• _Data supplied_
⁂
(** * Refocus: rewriting the outgoing chat transcript

    A shallow embedding of [packages/core/src/refocus/index.ts] and the
    properties of its transformation pipeline.

    Conventions of the embedding.
    - A JavaScript string is a [string]; a character stands for one code
      unit, and only code units below 256 are represented.
    - A value that the code only tests for truthiness and that is a string
      ([toolCall.id], [function.name], [tool_call_id]) is a [string]; the
      empty string stands for a missing ([undefined]) one as well, which the
      code never tells apart.
    - A plain object used as a map is an association list with distinct
      keys in insertion order; its keys are compared as strings.  Names of
      members of [Object.prototype] and keys that read as array indices
      are not told apart from other keys: what is proved of the entries of
      the virtual file system is stated for paths that are no names of
      members of [Object.prototype], and does not depend on the order of
      the keys.
    - A JSON number is an integer; what is proved of an offset or a limit
      takes it absent or an integer.
    - A call that may throw returns a [Result]; the only exception that
      leaves the entry point is the one raised when a property of [null]
      is read.
    - [JSON.parse], [JSON.stringify], [fs.readFileSync], the current date and
      the working directory belong to the platform: the pipeline is stated
      over any of them (section variables), and a decoder for a subset of
      JSON is given for the concrete runs. *)

From Stdlib Require Import List String Ascii ZArith Bool Arith Lia DecimalString.
Import ListNotations.
Local Open Scope list_scope.
Local Open Scope string_scope.

Set Implicit Arguments.
Set Warnings "-register-all".


(* ===================================================================== *)
(** ** Strings as the code uses them *)
(* ===================================================================== *)

Module JsString.

Definition LF : ascii := "010"%char.
Definition CR : ascii := "013"%char.

(** White space removed by [String.prototype.trim]: TAB, LF, VT, FF, CR,
    SP and NBSP. *)
Definition isWhiteSpace (c : ascii) : bool :=
  let n := nat_of_ascii c in
  (((9 <=? n) && (n <=? 13)) || (n =? 32) || (n =? 160))%nat.

(** [\d] *)
Definition isDigit (c : ascii) : bool :=
  let n := nat_of_ascii c in ((48 <=? n) && (n <=? 57))%nat.

(** What [.] refuses in a regular expression without the [s] flag. *)
Definition isLineTerminator (c : ascii) : bool :=
  Ascii.eqb c LF || Ascii.eqb c CR.

Fixpoint dropWhile (p : ascii -> bool) (l : list ascii) : list ascii :=
  match l with
  | [] => []
  | c :: r => if p c then dropWhile p r else l
  end.

Fixpoint takeWhile (p : ascii -> bool) (l : list ascii) : list ascii :=
  match l with
  | [] => []
  | c :: r => if p c then c :: takeWhile p r else []
  end.

Definition trimStart (s : string) : string :=
  string_of_list_ascii (dropWhile isWhiteSpace (list_ascii_of_string s)).

Definition trimEnd (s : string) : string :=
  string_of_list_ascii
    (rev (dropWhile isWhiteSpace (rev (list_ascii_of_string s)))).

(** [s.trim()] *)
Definition trim (s : string) : string := trimEnd (trimStart s).

(** [s.split('\n')]: never empty, one more piece than there are line
    feeds. *)
Fixpoint splitLines (s : string) : list string :=
  match s with
  | EmptyString => [EmptyString]
  | String c r =>
      if Ascii.eqb c LF then EmptyString :: splitLines r
      else match splitLines r with
           | [] => [String c EmptyString]
           | h :: t => String c h :: t
           end
  end.

Definition newline : string := String LF EmptyString.

(** [a.join('\n')] *)
Definition joinLines (l : list string) : string := String.concat newline l.

(** [s.slice(0, n)] for [0 <= n] *)
Definition slice0 (n : nat) (s : string) : string := substring 0 n s.

Definition ofNat (n : nat) : string :=
  NilEmpty.string_of_uint (Nat.to_uint n).

Definition ofZ (z : Z) : string :=
  NilEmpty.string_of_int (Z.to_int z).

(** [a.includes(s)] on an array of strings, [set.has(s)] on a set of
    strings. *)
Definition includes (s : string) (l : list string) : bool :=
  existsb (String.eqb s) l.

(** [s.startsWith(p)] *)
Fixpoint startsWith (p s : string) : bool :=
  match p with
  | EmptyString => true
  | String a p' =>
      match s with
      | EmptyString => false
      | String b s' => Ascii.eqb a b && startsWith p' s'
      end
  end.

(** The remainder of [s] after the prefix [p], when [s] starts with it. *)
Fixpoint stripPrefix (p s : string) : option string :=
  match p with
  | EmptyString => Some s
  | String a p' =>
      match s with
      | EmptyString => None
      | String b s' => if Ascii.eqb a b then stripPrefix p' s' else None
      end
  end.
(** * NAMNGAM request admission layer: rate limiting, client identity,
      CSRF tokens, configuration validation and the edge middleware.

    The development is a shallow embedding of

      - [src/lib/security.ts]      (module [Security]),
      - [src/lib/csrf.ts]          (module [Csrf]),
      - [src/lib/env-validator.ts] (module [EnvValidator]),
      - [src/middleware.ts]        (module [Middleware]).

    Conventions of the embedding.

      - JavaScript numbers that hold counters and millisecond timestamps
        are integers far below 2^53; they are modelled as [Z].
      - [Date.now()] is an explicit argument [now].
      - A JavaScript string is a Rocq [string]; one [ascii] stands for
        one code unit, so the model covers the Latin-1 range.
      - A module-level [Map] is threaded through every function that
        touches it: the function takes the map and returns the new one.
      - [Math.random]/[randomBytes] output is an explicit argument. *)

From stdpp Require Import gmap strings list fin_maps.
From Stdlib Require Import ZArith Ascii.

Open Scope Z_scope.

(** ** JavaScript string and truthiness helpers *)

Module JS.

(** [!!v] for a value that is a string or [undefined]/[null]. *)
Definition truthy (v : option string) : bool :=
  match v with
  | Some (String _ _) => true
  | _ => false
  end.

(** [a || b] on string-or-undefined operands. *)
Definition or_else (a b : option string) : option string :=
  if truthy a then a else b.

(** [s.startsWith(p)]. *)
Definition startsWith (s p : string) : bool := String.prefix p s.

Definition nat_in_range (lo hi n : nat) : bool :=
  (Nat.leb lo n && Nat.leb n hi)%bool.

(** Code units removed by [String.prototype.trim]: TAB, LF, VT, FF, CR,
    SPACE and NBSP (the white space and line terminators below 256). *)
Definition is_space (c : ascii) : bool :=
  let n := nat_of_ascii c in
  (nat_in_range 9 13 n || Nat.eqb n 32 || Nat.eqb n 160)%bool.

Fixpoint trimStart (s : string) : string :=
  match s with
  | String c rest => if is_space c then trimStart rest else s
  | EmptyString => EmptyString
  end.

Fixpoint trimEnd (s : string) : string :=
  match s with
  | String c rest =>
      match trimEnd rest with
      | EmptyString => if is_space c then EmptyString else String c EmptyString
      | rest' => String c rest'
      end
  | EmptyString => EmptyString
  end.

(** [s.trim()]. *)
Definition trim (s : string) : string := trimEnd (trimStart s).

(** [s.split(sep)[0]] for a one-character separator: the text before
    the first separator, or all of [s] when there is none. *)
Fixpoint split_first (sep : ascii) (s : string) : string :=
  match s with
  | String c rest =>
      if Ascii.eqb c sep then EmptyString else String c (split_first sep rest)
  | EmptyString => EmptyString
  end.

(** ASCII lower-casing of one code unit ([A-Z] only). *)
Definition lower_ascii (c : ascii) : ascii :=
  let n := nat_of_ascii c in
  if nat_in_range 65 90 n then ascii_of_nat (n + 32) else c.

(** [s.toLowerCase()] on the ASCII letters. *)
Fixpoint toLowerCase (s : string) : string :=
  match s with
  | String c rest => String (lower_ascii c) (toLowerCase rest)
  | EmptyString => EmptyString
  end.

(** [/^(w1|w2|...)/i.test(s)] for words made of ASCII letters and
    digits: [s] starts with one of the words, ignoring ASCII case. *)
Definition starts_with_any_ci (words : list string) (s : string) : bool :=
  existsb (fun w => String.prefix w (toLowerCase s)) words.

(** Line terminators below 256, which the regular-expression dot does
    not match. *)
Definition is_line_terminator (c : ascii) : bool :=
  let n := nat_of_ascii c in (Nat.eqb n 10 || Nat.eqb n 13)%bool.

Fixpoint all_eq (c : ascii) (s : string) : bool :=
  match s with
  | String d rest => (Ascii.eqb c d && all_eq c rest)%bool
  | EmptyString => true
  end.

(** [/^(.)\1{n,}$/.test(s)]: one code unit that is not a line
    terminator, followed by at least [n] copies of it and nothing else. *)
Definition same_char_repeated (n : nat) (s : string) : bool :=
  match s with
  | String c rest =>
      (negb (is_line_terminator c) && all_eq c rest
       && Nat.leb n (String.length rest))%bool
  | EmptyString => false
  end.

(** [s] has a code unit that satisfies [p]: [/[class]/.test(s)] for a
    character class. *)
Fixpoint has (p : ascii → bool) (s : string) : bool :=
  match s with
  | String c rest => (p c || has p rest)%bool
  | EmptyString => false
  end.

(** [s.replace(/[class]/g, '')]: [s] without the code units of the class. *)
Fixpoint remove (p : ascii → bool) (s : string) : string :=
  match s with
  | String c rest => if p c then remove p rest else String c (remove p rest)
  | EmptyString => EmptyString
  end.

(** [s.substring(0, n)]: the first [n] code units. *)
Fixpoint take (n : nat) (s : string) : string :=
  match n, s with
  | S n, String c rest => String c (take n rest)
  | _, _ => EmptyString
  end.

(** [s.split(sep).pop()] for a one-character separator: the text after
    the last separator, or all of [s] when there is none. *)
Fixpoint split_last (sep : ascii) (s : string) : string :=
  match s with
  | String c rest =>
      if has (Ascii.eqb sep) rest then split_last sep rest
      else if Ascii.eqb c sep then rest
      else s
  | EmptyString => EmptyString
  end.

(** [s.charAt(i)]: a string of one code unit, empty out of range. *)
Definition charAt (i : nat) (s : string) : string :=
  match String.get i s with
  | Some c => String c EmptyString
  | None => EmptyString
  end.

(** [s.includes(w)]: [w] occurs somewhere in [s]. *)
Fixpoint includes (s w : string) : bool :=
  match s with
  | String _ rest => (String.prefix w s || includes rest w)%bool
  | EmptyString => String.prefix w EmptyString
  end.

End JS.

(** ** [src/lib/security.ts] *)

Module Security.

(** The values of [rateLimitStore]. [count++] on a stored object is an
    update of the map entry. *)
Record RateEntry := { count : Z; resetTime : Z }.

(** [SECURITY_CONFIG]. *)
Definition RATE_LIMIT_WINDOW : Z := 15 * 60 * 1000.
Definition RATE_LIMIT_MAX_REQUESTS : Z := 100.
Definition LOGIN_RATE_LIMIT_MAX : Z := 20.
Definition CSRF_TOKEN_EXPIRY : Z := 60 * 60 * 24.

(** The object returned by [rateLimit]: either
    [{ success: true, remaining }] or
    [{ success: false, error, resetTime }]. A field that the object
    literal does not have is [None]. *)
Record RateResult := {
  success : bool;
  remaining : option Z;
  error : option string;
  result_resetTime : option Z
}.

Definition allowed (rem : Z) : RateResult :=
  {| success := true; remaining := Some rem;
     error := None; result_resetTime := None |}.

Definition rejected (reset : Z) : RateResult :=
  {| success := false; remaining := None;
     error := Some "Rate limit exceeded"%string;
     result_resetTime := Some reset |}.

(** The clean-up loop: every entry with [resetTime < now] is deleted. *)
Definition cleanup (now : Z) (store : gmap string RateEntry)
  : gmap string RateEntry :=
  filter (fun kv : string * RateEntry => ¬ (resetTime kv.2 < now)) store.

(** [rateLimit(identifier, maxRequests)] at time [now]. *)
Definition rateLimit (identifier : string) (maxRequests : Z) (now : Z)
    (store : gmap string RateEntry) : RateResult * gmap string RateEntry :=
  let store := cleanup now store in
  match store !! identifier with
  | None =>
      (allowed (maxRequests - 1),
       <[identifier := {| count := 1;
                          resetTime := now + RATE_LIMIT_WINDOW |}]> store)
  | Some current =>
      if decide (maxRequests <= count current)
      then (rejected (resetTime current), store)
      else
        let c := count current + 1 in
        (allowed (maxRequests - c),
         <[identifier := {| count := c;
                            resetTime := resetTime current |}]> store)
  end.

(** The default value of the second parameter. *)
Definition rateLimit_default (identifier : string) :=
  rateLimit identifier RATE_LIMIT_MAX_REQUESTS.

(** Successive calls for one identifier, at the given times; returns
    the results in call order and the final store. *)
Fixpoint rateLimit_calls (identifier : string) (maxRequests : Z)
    (times : list Z) (store : gmap string RateEntry)
  : list RateResult * gmap string RateEntry :=
  match times with
  | [] => ([], store)
  | now :: rest =>
      let '(r, store1) := rateLimit identifier maxRequests now store in
      let '(rs, store2) := rateLimit_calls identifier maxRequests rest store1 in
      (r :: rs, store2)
  end.
(* ===== verification/Kernel.v ===== *)
(** The world outside the driver: memory mapped device registers and the kernel
    functions the driver calls.  Neither is under [src/], so both are parameters
    (class [Env]); what the driver does to them is recorded in a trace. *)
From S2P Require Import Prelude.
Local Open Scope Z_scope.

(** ** Errno values (negated when returned) *)
Definition EIO := 5.
Definition EAGAIN := 11.
Definition ENOMEM := 12.
Definition EFAULT := 14.
Definition EBUSY := 16.
Definition ENODEV := 19.
Definition EINVAL := 22.
Definition ENOTTY := 25.
Definition EPROTO := 71.
Definition ETIMEDOUT := 110.
Definition ERESTARTSYS := 512.
Definition ENOIOCTLCMD := 515.
Definition EIOCBQUEUED := 529.

(** ** Kernel calls

    One constructor per kernel function the modelled code calls with an effect
    outside the driver's own data.  Integer arguments and results are [Z];
    pointers are [Z] with 0 for [NULL]. *)
Inductive wait_queue :=
| WQ_shutdown | WQ_perf | WQ_xfer (req idx : Z) | WQ_events (user : Z) | WQ_thread (id : Z).

Inductive irq_cookie := Cookie_engine (h2c : bool) (ch : Z) | Cookie_user (u : Z) | Cookie_dev.

Inductive kcall :=
| K_wake_up (q : wait_queue)
| K_io_done (cb : Z) (err : Z)
| K_schedule_work (h2c : bool) (ch : Z)
| K_user_handler (handler dev : Z) (user : Z)
| K_kzalloc (size : Z)
| K_vmalloc (size : Z)
| K_kfree (p : Z)
| K_vfree (p : Z)
| K_dma_alloc_coherent (size : Z)
| K_dma_free_coherent (size virt bus : Z)
| K_dma_map_sg (sgt orig_nents : Z)
| K_dma_unmap_sg (sgt nents : Z)
| K_pci_enable_device
| K_pci_disable_device
| K_pci_request_regions
| K_pci_release_regions
| K_pci_iomap (bar len : Z)
| K_pci_iounmap (p : Z)
| K_pci_set_master
| K_pcie_set_readrq (n : Z)
| K_pcie_capability_set_word (cap : Z)
| K_pci_read_config (reg : Z)
| K_pci_write_config (reg v : Z)
| K_dma_set_mask (bits : Z)
| K_pci_alloc_irq_vectors (n : Z)
| K_pci_enable_msi
| K_pci_disable_msix
| K_pci_disable_msi
| K_pci_irq_vector (i : Z)
| K_request_irq (vector : Z) (shared : bool) (c : irq_cookie)
| K_free_irq (vector : Z) (c : irq_cookie)
| K_copy_from_user (p len : Z)
| K_copy_to_user (p : Z) (data : list Z)
| K_kthread_wakeup (id : Z)
| K_kthread_create (id cpu : Z)
| K_kthread_bind (task cpu : Z)
| K_wake_up_process (task : Z)
| K_kthread_stop (task : Z)
| K_jiffies
| K_schedule
| K_smp_processor_id
| K_get_user (p : Z)
| K_user_value (p : Z)
| K_put_user (p v : Z)
| K_kmalloc (size : Z)
| K_kcalloc (n size : Z)
| K_kmem_cache_create
| K_kmem_cache_destroy (cache : Z)
| K_kmem_cache_alloc (cache : Z)
| K_kmem_cache_free (cache p : Z)
| K_class_create
| K_class_destroy (class : Z)
| K_alloc_chrdev_region (base count : Z)
| K_chrdev_major
| K_unregister_chrdev_region (major minor count : Z)
| K_kobject_set_name (type idx param : Z)
| K_cdev_add (major minor : Z)
| K_cdev_del (major minor : Z)
| K_device_create (major minor : Z) (type idx param : Z)
| K_device_destroy (major minor : Z)
| K_set_drvdata (p : Z)
| K_pci_register_driver
| K_pci_unregister_driver
| K_pci_enable_device_mem
| K_pci_restore_state
| K_pci_save_state
| K_pci_clear_error_status
| K_access_ok (p size : Z)
| K_io_remap_pfn_range (start pfn size : Z)
| K_wait_event (q : wait_queue)
| K_poll_wait (q : wait_queue)
| K_sg_alloc_table (n : Z)
| K_sg_free_table
| K_get_user_pages_fast (start n : Z)
| K_pinned_page (i : Z)
| K_put_page (p : Z)
| K_set_page_dirty (p : Z)
| K_flush_dcache_page (p : Z)
| K_ki_complete (iocb res : Z)
| K_spin_trylock (obj : Z).

(** [IS_ERR]: an error code in place of a pointer. *)
Definition IS_ERR (p : Z) : bool := 2 ^ 64 - 4095 <=? p.

#[export] Instance wait_queue_eq : EqDecision wait_queue.
Proof. solve_decision. Defined.
#[export] Instance irq_cookie_eq : EqDecision irq_cookie.
Proof. solve_decision. Defined.
#[export] Instance kcall_eq : EqDecision kcall.
Proof. solve_decision. Defined.

Inductive event :=
| Ev_read (addr v : Z)
| Ev_write (addr v : Z)
| Ev_call (c : kcall) (ret : Z).

#[export] Instance event_eq : EqDecision event.
Proof. solve_decision. Defined.

(** ** The environment interface *)
Class Env (D : Type) := {
  env_read : Z -> D -> Z * D;
  env_write : Z -> Z -> D -> D;
  env_call : kcall -> D -> Z * D;
}.

Record kstate (D : Type) := mkK { k_env : D; k_trace : list event }.
Arguments mkK {D}.
Arguments k_env {D}.
Arguments k_trace {D}.

#[export] Instance kstate_settable D : Settable (kstate D) :=
  fun s => mkK (k_env s) (k_trace s).

Section Ops.
Context {D : Type} `{Env D} {S : Type} `{Has S (kstate D)}.

(** [ioread32]: the value read is a 32-bit word. *)
Definition kread (addr : Z) : M (kstate D) Z := fun s =>
  let '(v, d) := env_read addr (k_env s) in
  (u32 v, mkK d (k_trace s ++ [Ev_read addr (u32 v)])).

Definition kwrite (v addr : Z) : M (kstate D) unit := fun s =>
  (tt, mkK (env_write addr (u32 v) (k_env s)) (k_trace s ++ [Ev_write addr (u32 v)])).

Definition kdo (c : kcall) : M (kstate D) Z := fun s =>
  let '(v, d) := env_call c (k_env s) in
  (v, mkK d (k_trace s ++ [Ev_call c v])).

(* @src xdma/libxdma.c:206-209 read_register *)
Definition read_register (iomem : Z) : M S Z := zoom (kread iomem).

(* @src xdma/libxdma.c:203-203 write_register *)
Definition write_register (value iomem : Z) : M S unit := zoom (kwrite value iomem).

Definition call (c : kcall) : M S Z := zoom (kdo c).
Definition call_ (c : kcall) : M S unit := call c ;; mret tt.
End Ops.

(** ** Rules for the effects *)

#[local] Transparent wp.
Section Rules.
Context {D : Type} `{Env D} {S : Type} `{Has S (kstate D)}.

Lemma wp_read a (Q : Z -> S -> Prop) s :
  (forall v d, 0 <= v < 4294967296 -> v = u32 (env_read a (k_env (part s))).1 ->
     Q v (with_part (mkK d (k_trace (part s) ++ [Ev_read a v])) s)) ->
  wp (read_register a) Q s.
Proof.
  intros HQ. unfold wp, read_register, zoom, kread.
  destruct (env_read a (k_env (part s))) as [v d]. apply HQ; [apply u32_range|done].
Qed.

Lemma wp_read_env a (Q : Z -> S -> Prop) s :
  (forall v d, env_read a (k_env (part s)) = (v, d) ->
     Q (u32 v) (with_part (mkK d (k_trace (part s) ++ [Ev_read a (u32 v)])) s)) ->
  wp (read_register a) Q s.
Proof.
  intros HQ. unfold wp, read_register, zoom, kread.
  destruct (env_read a (k_env (part s))) as [v d]. by apply HQ.
Qed.

Lemma wp_call_env c (Q : Z -> S -> Prop) s :
  (forall v d, env_call c (k_env (part s)) = (v, d) ->
     Q v (with_part (mkK d (k_trace (part s) ++ [Ev_call c v])) s)) ->
  wp (call c) Q s.
Proof.
  intros HQ. unfold wp, call, zoom, kdo.
  destruct (env_call c (k_env (part s))) as [v d]. by apply HQ.
Qed.

Lemma wp_write v a (Q : unit -> S -> Prop) s :
  Q tt (with_part (mkK (env_write a (u32 v) (k_env (part s)))
                     (k_trace (part s) ++ [Ev_write a (u32 v)])) s) ->
  wp (write_register v a) Q s.
Proof. done. Qed.

Lemma wp_call c (Q : Z -> S -> Prop) s :
  (forall v d, v = (env_call c (k_env (part s))).1 ->
     Q v (with_part (mkK d (k_trace (part s) ++ [Ev_call c v])) s)) ->
  wp (call c) Q s.
Proof.
  intros HQ. unfold wp, call, zoom, kdo.
  destruct (env_call c (k_env (part s))) as [v d]. by apply HQ.
Qed.
Lemma wp_call_ c (Q : unit -> S -> Prop) s :
  (forall v d, v = (env_call c (k_env (part s))).1 ->
     Q tt (with_part (mkK d (k_trace (part s) ++ [Ev_call c v])) s)) ->
  wp (call_ c) Q s.
Proof. intros HQ. apply wp_bind, wp_call. intros v d Hv. by apply wp_ret, HQ. Qed.
End Rules.
#[global] Opaque wp.

(** One step of symbolic execution, driven by the head of the program. *)
Ltac wp_step :=
  lazymatch goal with
  | |- wp (mbind _ _) _ _ => apply wp_bind
  | |- wp (mret _) _ _ => apply wp_ret
  | |- wp (gets _) _ _ => apply wp_gets
  | |- wp (modify _) _ _ => apply wp_modify
  | |- wp (read_register _) _ _ => apply wp_read; intros ? ? ? ?
  | |- wp (write_register _ _) _ _ => apply wp_write
  | |- wp (call _) _ _ => apply wp_call; intros ? ? ?
  | |- wp (call_ _) _ _ => apply wp_call_; intros ? ? ?
  | |- wp (when _ _) _ _ => apply wp_when; intros
  | |- wp (if _ then _ else _) _ _ => apply wp_if; intros
  | |- wp ((fun _ => _) _) _ _ => cbv beta
  end.

(** ** A concrete environment

    Registers that hold what was last written to them, and kernel calls whose
    results a function decides: the instance the witnesses run the code on. *)
Record sim := { sim_regs : gmap Z Z; sim_ret : kcall -> Z }.

#[export] Instance sim_env : Env sim := {
  env_read a d := (default 0 (sim_regs d !! a), d);
  env_write a v d := {| sim_regs := <[a := v]> (sim_regs d); sim_ret := sim_ret d |};
  env_call c d := (sim_ret d c, d);
}.

Definition sim_start (regs : list (Z * Z)) (ret : kcall -> Z) : kstate sim :=
  mkK {| sim_regs := list_to_map regs; sim_ret := ret |} [].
⁂
• _Prompt_
For the data above, state only how many lines include the word "separator".

• _Answer space_
4